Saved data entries
------------------------------------------------------------
(* ===== verification/Ip4Validate.v ===== *)
(** * The ip4-validate node (ip_validate/ip4_validate_node.c)

    [ip4_validate_x1] is the per-packet check, [ip4_validate_node] the node
    function with its four-at-a-time loop and its one-at-a-time loop.  The
    theorems relate the check to the octets on the wire and to the filtering
    rules of the plugin's FEATURE.yaml, and the unrolled node to the plain
    per-packet loop. *)

From S2P Require Import Prelude Vlib ValidateLoop.

(** ** Data *)

Inductive ip4_validate_error_t :=
| IP4_VALIDATE_ERROR_VALID
| IP4_VALIDATE_ERROR_SRC_LOOPBACK
| IP4_VALIDATE_ERROR_SRC_MULTICAST
| IP4_VALIDATE_ERROR_SRC_CLASS_E
| IP4_VALIDATE_ERROR_SRC_UNSPECIFIED
| IP4_VALIDATE_ERROR_SRC_LINK_LOCAL
| IP4_VALIDATE_ERROR_DST_LOOPBACK
| IP4_VALIDATE_ERROR_DST_LINK_LOCAL
| IP4_VALIDATE_ERROR_L2_MCAST_BCAST.

(** The enum's values, which index [error_counts]. *)
Definition ip4_validate_error_index (e : ip4_validate_error_t) : nat :=
  match e with
  | IP4_VALIDATE_ERROR_VALID => 0
  | IP4_VALIDATE_ERROR_SRC_LOOPBACK => 1
  | IP4_VALIDATE_ERROR_SRC_MULTICAST => 2
  | IP4_VALIDATE_ERROR_SRC_CLASS_E => 3
  | IP4_VALIDATE_ERROR_SRC_UNSPECIFIED => 4
  | IP4_VALIDATE_ERROR_SRC_LINK_LOCAL => 5
  | IP4_VALIDATE_ERROR_DST_LOOPBACK => 6
  | IP4_VALIDATE_ERROR_DST_LINK_LOCAL => 7
  | IP4_VALIDATE_ERROR_L2_MCAST_BCAST => 8
  end.

Definition IP4_VALIDATE_N_ERROR : nat := 9.

(** [ip4_validate_next_t] *)
Definition IP4_VALIDATE_NEXT_DROP : Z := 0.
Definition IP4_VALIDATE_NEXT_FEATURE : Z := 1.

Record ip4_validate_trace_t := mkIp4Trace {
  t4_sw_if_index : Z;
  t4_next_index : Z;
  t4_src_addr : Z;
  t4_dst_addr : Z
}.

Section Ip4Validate.
Context `{Vlib}.

(** [ip->src_address.as_u32] and [ip->dst_address.as_u32]: the words at offsets
    12 and 16 of the IPv4 header, in host memory order. *)
Definition ip4_src_as_u32 (b : vlib_buffer_t) : Z := load host (cur_bytes b 12 4).
Definition ip4_dst_as_u32 (b : vlib_buffer_t) : Z := load host (cur_bytes b 16 4).

(** ** The check *)

Definition ip4_validate_x1 (b : vlib_buffer_t)
  : ip4_validate_error_t * Z * vlib_buffer_t :=
  let '(feat_next, b) := vnet_feature_next b in
  let src := net_to_host host 4 (ip4_src_as_u32 b) in
  let dst := net_to_host host 4 (ip4_dst_as_u32 b) in
  if (dst =? 0xFFFFFFFF) || (Z.shiftr dst 28 =? 0xE) then
    (IP4_VALIDATE_ERROR_VALID, u16 feat_next, b)
  else if c_true (Z.land (rd (data b) (ethernet_buffer_get_header b)) 0x01) then
    (IP4_VALIDATE_ERROR_L2_MCAST_BCAST, IP4_VALIDATE_NEXT_DROP, b)
  else if Z.shiftr src 24 =? 127 then
    (IP4_VALIDATE_ERROR_SRC_LOOPBACK, IP4_VALIDATE_NEXT_DROP, b)
  else if Z.shiftr src 28 =? 0xE then
    (IP4_VALIDATE_ERROR_SRC_MULTICAST, IP4_VALIDATE_NEXT_DROP, b)
  else if Z.shiftr src 28 =? 0xF then
    (IP4_VALIDATE_ERROR_SRC_CLASS_E, IP4_VALIDATE_NEXT_DROP, b)
  else if src =? 0 then
    (IP4_VALIDATE_ERROR_SRC_UNSPECIFIED, IP4_VALIDATE_NEXT_DROP, b)
  else if Z.shiftr src 16 =? 0xA9FE then
    (IP4_VALIDATE_ERROR_SRC_LINK_LOCAL, IP4_VALIDATE_NEXT_DROP, b)
  else if Z.shiftr dst 24 =? 127 then
    (IP4_VALIDATE_ERROR_DST_LOOPBACK, IP4_VALIDATE_NEXT_DROP, b)
  else if Z.shiftr dst 16 =? 0xA9FE then
    (IP4_VALIDATE_ERROR_DST_LINK_LOCAL, IP4_VALIDATE_NEXT_DROP, b)
  else (IP4_VALIDATE_ERROR_VALID, u16 feat_next, b).

(** ** The node *)

(** [ip4_validate_x1] with the error as the enum value that indexes
    [error_counts]. *)
Definition ip4_x1_index (b : vlib_buffer_t) : nat * Z * vlib_buffer_t :=
  let '(e, next, b') := ip4_validate_x1 b in (ip4_validate_error_index e, next, b').

(** The contents of the trace record ([ip4_validate_trace_one]). *)
Definition ip4_trace_record (b : vlib_buffer_t) (next : Z) : ip4_validate_trace_t :=
  mkIp4Trace (sw_if_index_rx b) next (ip4_src_as_u32 b) (ip4_dst_as_u32 b).

(** [prefetches8] is the compile-time test [CLIB_N_PREFETCHES >= 8] that keeps
    or drops the four-at-a-time loop. *)
Definition ip4_validate_node (prefetches8 : bool) (node_flags : Z) (st : buffers)
    (from : list Z) : node_result unit ip4_validate_trace_t :=
  validate_node ip4_x1_index ip4_trace_record prefetches8 node_flags IP4_VALIDATE_N_ERROR
    st from.

End Ip4Validate.

(** ** Reference definitions *)

(** The verdict on the octets of the wire: [l2] is the first octet of the
    Ethernet destination, [s0..s3] and [d0..d3] are the addresses. *)
Definition ip4_verdict (l2 s0 s1 s2 s3 d0 d1 d2 d3 : Z) : ip4_validate_error_t :=
  if (d0 =? 255) && (d1 =? 255) && (d2 =? 255) && (d3 =? 255) then IP4_VALIDATE_ERROR_VALID
  else if (224 <=? d0) && (d0 <=? 239) then IP4_VALIDATE_ERROR_VALID
  else if Z.odd l2 then IP4_VALIDATE_ERROR_L2_MCAST_BCAST
  else if s0 =? 127 then IP4_VALIDATE_ERROR_SRC_LOOPBACK
  else if (224 <=? s0) && (s0 <=? 239) then IP4_VALIDATE_ERROR_SRC_MULTICAST
  else if 240 <=? s0 then IP4_VALIDATE_ERROR_SRC_CLASS_E
  else if (s0 =? 0) && (s1 =? 0) && (s2 =? 0) && (s3 =? 0) then
    IP4_VALIDATE_ERROR_SRC_UNSPECIFIED
  else if (s0 =? 169) && (s1 =? 254) then IP4_VALIDATE_ERROR_SRC_LINK_LOCAL
  else if d0 =? 127 then IP4_VALIDATE_ERROR_DST_LOOPBACK
  else if (d0 =? 169) && (d1 =? 254) then IP4_VALIDATE_ERROR_DST_LINK_LOCAL
  else IP4_VALIDATE_ERROR_VALID.

(** Address blocks in the notation of FEATURE.yaml: [(a, b, c, d, len)] is
    [a.b.c.d/len], the [2 ^ (32 - len)] addresses from its base. *)
Definition ip4_addr (a b c d : Z) : Z := ((a * 256 + b) * 256 + c) * 256 + d.

Definition in_block (addr : Z) (blk : Z * Z * Z * Z * Z) : Prop :=
  let '(a, b, c, d, len) := blk in
  ip4_addr a b c d <= addr < ip4_addr a b c d + 2 ^ (32 - len).

Definition ip4_src_blocked : list (Z * Z * Z * Z * Z) :=
  [(127, 0, 0, 0, 8); (224, 0, 0, 0, 4); (240, 0, 0, 0, 4); (0, 0, 0, 0, 32);
   (169, 254, 0, 0, 16)].

Definition ip4_dst_blocked : list (Z * Z * Z * Z * Z) :=
  [(127, 0, 0, 0, 8); (169, 254, 0, 0, 16)].

(** Destinations the plugin does not inspect: broadcast and multicast. *)
Definition ip4_dst_not_unicast : list (Z * Z * Z * Z * Z) :=
  [(255, 255, 255, 255, 32); (224, 0, 0, 0, 4)].

(** The wire octets a buffer holds. *)
Definition l2_dst_octet (b : vlib_buffer_t) : Z := rd (data b) (l2_hdr_offset b).

Definition wire_verdict (b : vlib_buffer_t) : ip4_validate_error_t :=
  ip4_verdict (l2_dst_octet b)
    (cur_byte b 12) (cur_byte b 13) (cur_byte b 14) (cur_byte b 15)
    (cur_byte b 16) (cur_byte b 17) (cur_byte b 18) (cur_byte b 19).

Definition wire_src (b : vlib_buffer_t) : Z :=
  ip4_addr (cur_byte b 12) (cur_byte b 13) (cur_byte b 14) (cur_byte b 15).
Definition wire_dst (b : vlib_buffer_t) : Z :=
  ip4_addr (cur_byte b 16) (cur_byte b 17) (cur_byte b 18) (cur_byte b 19).

(** Where a verdict sends the packet. *)
Definition ip4_next (e : ip4_validate_error_t) (feat_next : Z) : Z :=
  match e with
  | IP4_VALIDATE_ERROR_VALID => u16 feat_next
  | _ => IP4_VALIDATE_NEXT_DROP
  end.

(** A frame from 10.0.0.1 to 127.0.0.1, Ethernet destination 02:...: dropped. *)
Definition ip4_loopback_dst_frame : vlib_buffer_t :=
  set_current 14 34 (set_data
    (wr_bytes ∅ 0 ([2; 0; 0; 0; 0; 1] ++ [2; 0; 0; 0; 0; 2] ++ [8; 0] ++
       [0x45; 0; 0; 20; 0; 0; 0; 0; 64; 17; 0; 0] ++ [10; 0; 0; 1] ++ [127; 0; 0; 1]))
    null_buffer).

(** ** Lemmas *)

Lemma be_decode4 a b c d : be_decode [a; b; c; d] = ip4_addr a b c d.
Proof. unfold be_decode, ip4_addr. cbn. lia. Qed.

Lemma cur_bytes4 b i :
  cur_bytes b i 4 = [cur_byte b i; cur_byte b (i + 1); cur_byte b (i + 2); cur_byte b (i + 3)].
Proof. unfold cur_bytes, cur_byte. cbn. repeat (f_equal; try lia). Qed.

Section Lemmas.
Context `{Vlib}.

(** [vnet_feature_next] moves the arc cursor and nothing else. *)
Lemma feature_next_frame b :
  exists n ci, vnet_feature_next b = (n, set_config_index ci b) /\
    n = fst (vnet_feature_next b).
Proof.
  unfold vnet_feature_next. destruct (vnet_feature_next_at _ _) as [n ci]. eauto.
Qed.

Lemma net_load_addr b i :
  buffer_ok b ->
  net_to_host host 4 (load host (cur_bytes b i 4)) =
  ip4_addr (cur_byte b i) (cur_byte b (i + 1)) (cur_byte b (i + 2)) (cur_byte b (i + 3)).
Proof.
  intros Hb. rewrite <- be_decode4, <- cur_bytes4.
  apply (net_to_host_load host (cur_bytes b i 4)). by apply rd_bytes_ok.
Qed.

(** The shift tests of the source on an address, as octet tests. *)
Lemma shiftr24 a b c d :
  is_u8 a -> is_u8 b -> is_u8 c -> is_u8 d -> Z.shiftr (ip4_addr a b c d) 24 = a.
Proof. intros. rewrite Z.shiftr_div_pow2 by lia. unfold ip4_addr. zsolve. Qed.

Lemma shiftr28 a b c d :
  is_u8 a -> is_u8 b -> is_u8 c -> is_u8 d -> Z.shiftr (ip4_addr a b c d) 28 = a / 16.
Proof. intros. rewrite Z.shiftr_div_pow2 by lia. unfold ip4_addr. zsolve. Qed.

Lemma shiftr16 a b c d :
  is_u8 a -> is_u8 b -> is_u8 c -> is_u8 d -> Z.shiftr (ip4_addr a b c d) 16 = a * 256 + b.
Proof. intros. rewrite Z.shiftr_div_pow2 by lia. unfold ip4_addr. zsolve. Qed.

(** Boolean tests on octets, one per test of the source. *)
Ltac octet_test :=
  apply Bool.eq_iff_eq_true;
  rewrite ?andb_true_iff, ?Z.eqb_eq, ?Z.leb_le; unfold ip4_addr; zsolve.

Lemma test_bcast a b c d :
  is_u8 a -> is_u8 b -> is_u8 c -> is_u8 d ->
  (ip4_addr a b c d =? 0xFFFFFFFF) = (a =? 255) && (b =? 255) && (c =? 255) && (d =? 255).
Proof. intros. octet_test. Qed.

Lemma test_unspec a b c d :
  is_u8 a -> is_u8 b -> is_u8 c -> is_u8 d ->
  (ip4_addr a b c d =? 0) = (a =? 0) && (b =? 0) && (c =? 0) && (d =? 0).
Proof. intros. octet_test. Qed.

Lemma test_mcast a : is_u8 a -> (a / 16 =? 0xE) = (224 <=? a) && (a <=? 239).
Proof. intros. octet_test. Qed.

Lemma test_class_e a : is_u8 a -> (a / 16 =? 0xF) = (240 <=? a).
Proof. intros. octet_test. Qed.

Lemma test_link_local a b :
  is_u8 a -> is_u8 b -> (a * 256 + b =? 0xA9FE) = (a =? 169) && (b =? 254).
Proof. intros. octet_test. Qed.

Lemma cur_byte_ok b i : buffer_ok b -> is_u8 (cur_byte b i).
Proof. intros Hb. apply Hb. Qed.

Lemma ip4_x1_verdict b :
  buffer_ok b ->
  ip4_validate_x1 b =
  (wire_verdict b, ip4_next (wire_verdict b) (fst (vnet_feature_next b)),
   snd (vnet_feature_next b)).
Proof.
  intros Hb. unfold ip4_validate_x1, wire_verdict, ip4_verdict, l2_dst_octet.
  unfold vnet_feature_next. destruct (vnet_feature_next_at _ _) as [n ci]. cbn [fst snd].
  rewrite ethernet_buffer_get_header_spec. unfold ip4_src_as_u32, ip4_dst_as_u32.
  change (cur_bytes (set_config_index ci b)) with (cur_bytes b).
  rewrite !net_load_addr, land_odd by done. cbn [data l2_hdr_offset set_config_index].
  change (12 + 1) with 13; change (12 + 2) with 14; change (12 + 3) with 15.
  change (16 + 1) with 17; change (16 + 2) with 18; change (16 + 3) with 19.
  pose proof (fun i => cur_byte_ok b i Hb) as Hc.
  rewrite !shiftr24, !shiftr28, !shiftr16, test_bcast, test_unspec, !test_mcast,
    test_class_e, !test_link_local by apply Hc.
  repeat split_if; cbn; try discriminate; try reflexivity.
Qed.

(** A packet is forwarded exactly when its verdict is VALID; the list-based
    rules of FEATURE.yaml describe the same set. *)
Lemma verdict_valid_blocks b :
  buffer_ok b ->
  wire_verdict b = IP4_VALIDATE_ERROR_VALID <->
  Exists (in_block (wire_dst b)) ip4_dst_not_unicast \/
  (Z.odd (l2_dst_octet b) = false /\
   Forall (fun blk => ~ in_block (wire_src b) blk) ip4_src_blocked /\
   Forall (fun blk => ~ in_block (wire_dst b) blk) ip4_dst_blocked).
Proof.
  intros Hb. pose proof (fun i => cur_byte_ok b i Hb) as Hc.
  pose proof (Hc 12); pose proof (Hc 13); pose proof (Hc 14); pose proof (Hc 15).
  pose proof (Hc 16); pose proof (Hc 17); pose proof (Hc 18); pose proof (Hc 19).
  unfold wire_verdict, ip4_verdict, wire_src, wire_dst, ip4_dst_not_unicast, ip4_src_blocked,
    ip4_dst_blocked.
  rewrite !Forall_cons, !Exists_cons, !Forall_nil, !Exists_nil.
  unfold in_block, ip4_addr. widths.
  change (2 ^ (32 - 8)) with 16777216; change (2 ^ (32 - 4)) with 268435456;
  change (2 ^ (32 - 32)) with 1; change (2 ^ (32 - 16)) with 65536.
  generalize dependent (cur_byte b). intros c **.
  repeat split_if; breflect; split; intros Hx; try discriminate; try done; intuition (try lia).
Qed.

End Lemmas.

(** ** The loops *)

Lemma ip4_error_index_lt e : (ip4_validate_error_index e < IP4_VALIDATE_N_ERROR)%nat.
Proof. unfold IP4_VALIDATE_N_ERROR. destruct e; cbn; lia. Qed.

Section Unrolled.
Context `{Vlib}.

Lemma ip4_x1_buffer b : snd (ip4_validate_x1 b) = snd (vnet_feature_next b).
Proof.
  unfold ip4_validate_x1. destruct (vnet_feature_next b) as [n b'].
  repeat split_if; done.
Qed.

(** Checking a packet does not change what a trace of it records. *)
Lemma ip4_x1_quiet : x1_quiet ip4_x1_index ip4_trace_record.
Proof.
  intros b. unfold ip4_x1_index. pose proof (ip4_x1_buffer b) as Hbuf.
  destruct (ip4_validate_x1 b) as [[e next] b']. cbn in *. subst b'.
  unfold vnet_feature_next. by destruct (vnet_feature_next_at _ _).
Qed.

Lemma ip4_node_frame pf nf st from :
  ip4_validate_node pf nf st from =
  frame_finish
    (frame_loop nf (stateless (validate_one ip4_x1_index ip4_trace_record))
       (frame_init tt st IP4_VALIDATE_N_ERROR) from) from.
Proof. apply validate_node_frame, ip4_x1_quiet. Qed.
------------------------------------------------------------
▶ [DESCRIPTION OF THE TASK] Please reproduce, exactly as they appear above, the lines from the line containing "per-packet loop. *)" up to and including the line containing "IP4_VALIDATE_ERROR_DST_LINK_LOCAL => 7".

▶ [RESPONSE AREA]
    per-packet loop. *)

From S2P Require Import Prelude Vlib ValidateLoop.

(** ** Data *)

Inductive ip4_validate_error_t :=
| IP4_VALIDATE_ERROR_VALID
| IP4_VALIDATE_ERROR_SRC_LOOPBACK
| IP4_VALIDATE_ERROR_SRC_MULTICAST
| IP4_VALIDATE_ERROR_SRC_CLASS_E
| IP4_VALIDATE_ERROR_SRC_UNSPECIFIED
| IP4_VALIDATE_ERROR_SRC_LINK_LOCAL
| IP4_VALIDATE_ERROR_DST_LOOPBACK
| IP4_VALIDATE_ERROR_DST_LINK_LOCAL
| IP4_VALIDATE_ERROR_L2_MCAST_BCAST.

(** The enum's values, which index [error_counts]. *)
Definition ip4_validate_error_index (e : ip4_validate_error_t) : nat :=
  match e with
  | IP4_VALIDATE_ERROR_VALID => 0
  | IP4_VALIDATE_ERROR_SRC_LOOPBACK => 1
  | IP4_VALIDATE_ERROR_SRC_MULTICAST => 2
  | IP4_VALIDATE_ERROR_SRC_CLASS_E => 3
  | IP4_VALIDATE_ERROR_SRC_UNSPECIFIED => 4
  | IP4_VALIDATE_ERROR_SRC_LINK_LOCAL => 5
  | IP4_VALIDATE_ERROR_DST_LOOPBACK => 6
  | IP4_VALIDATE_ERROR_DST_LINK_LOCAL => 7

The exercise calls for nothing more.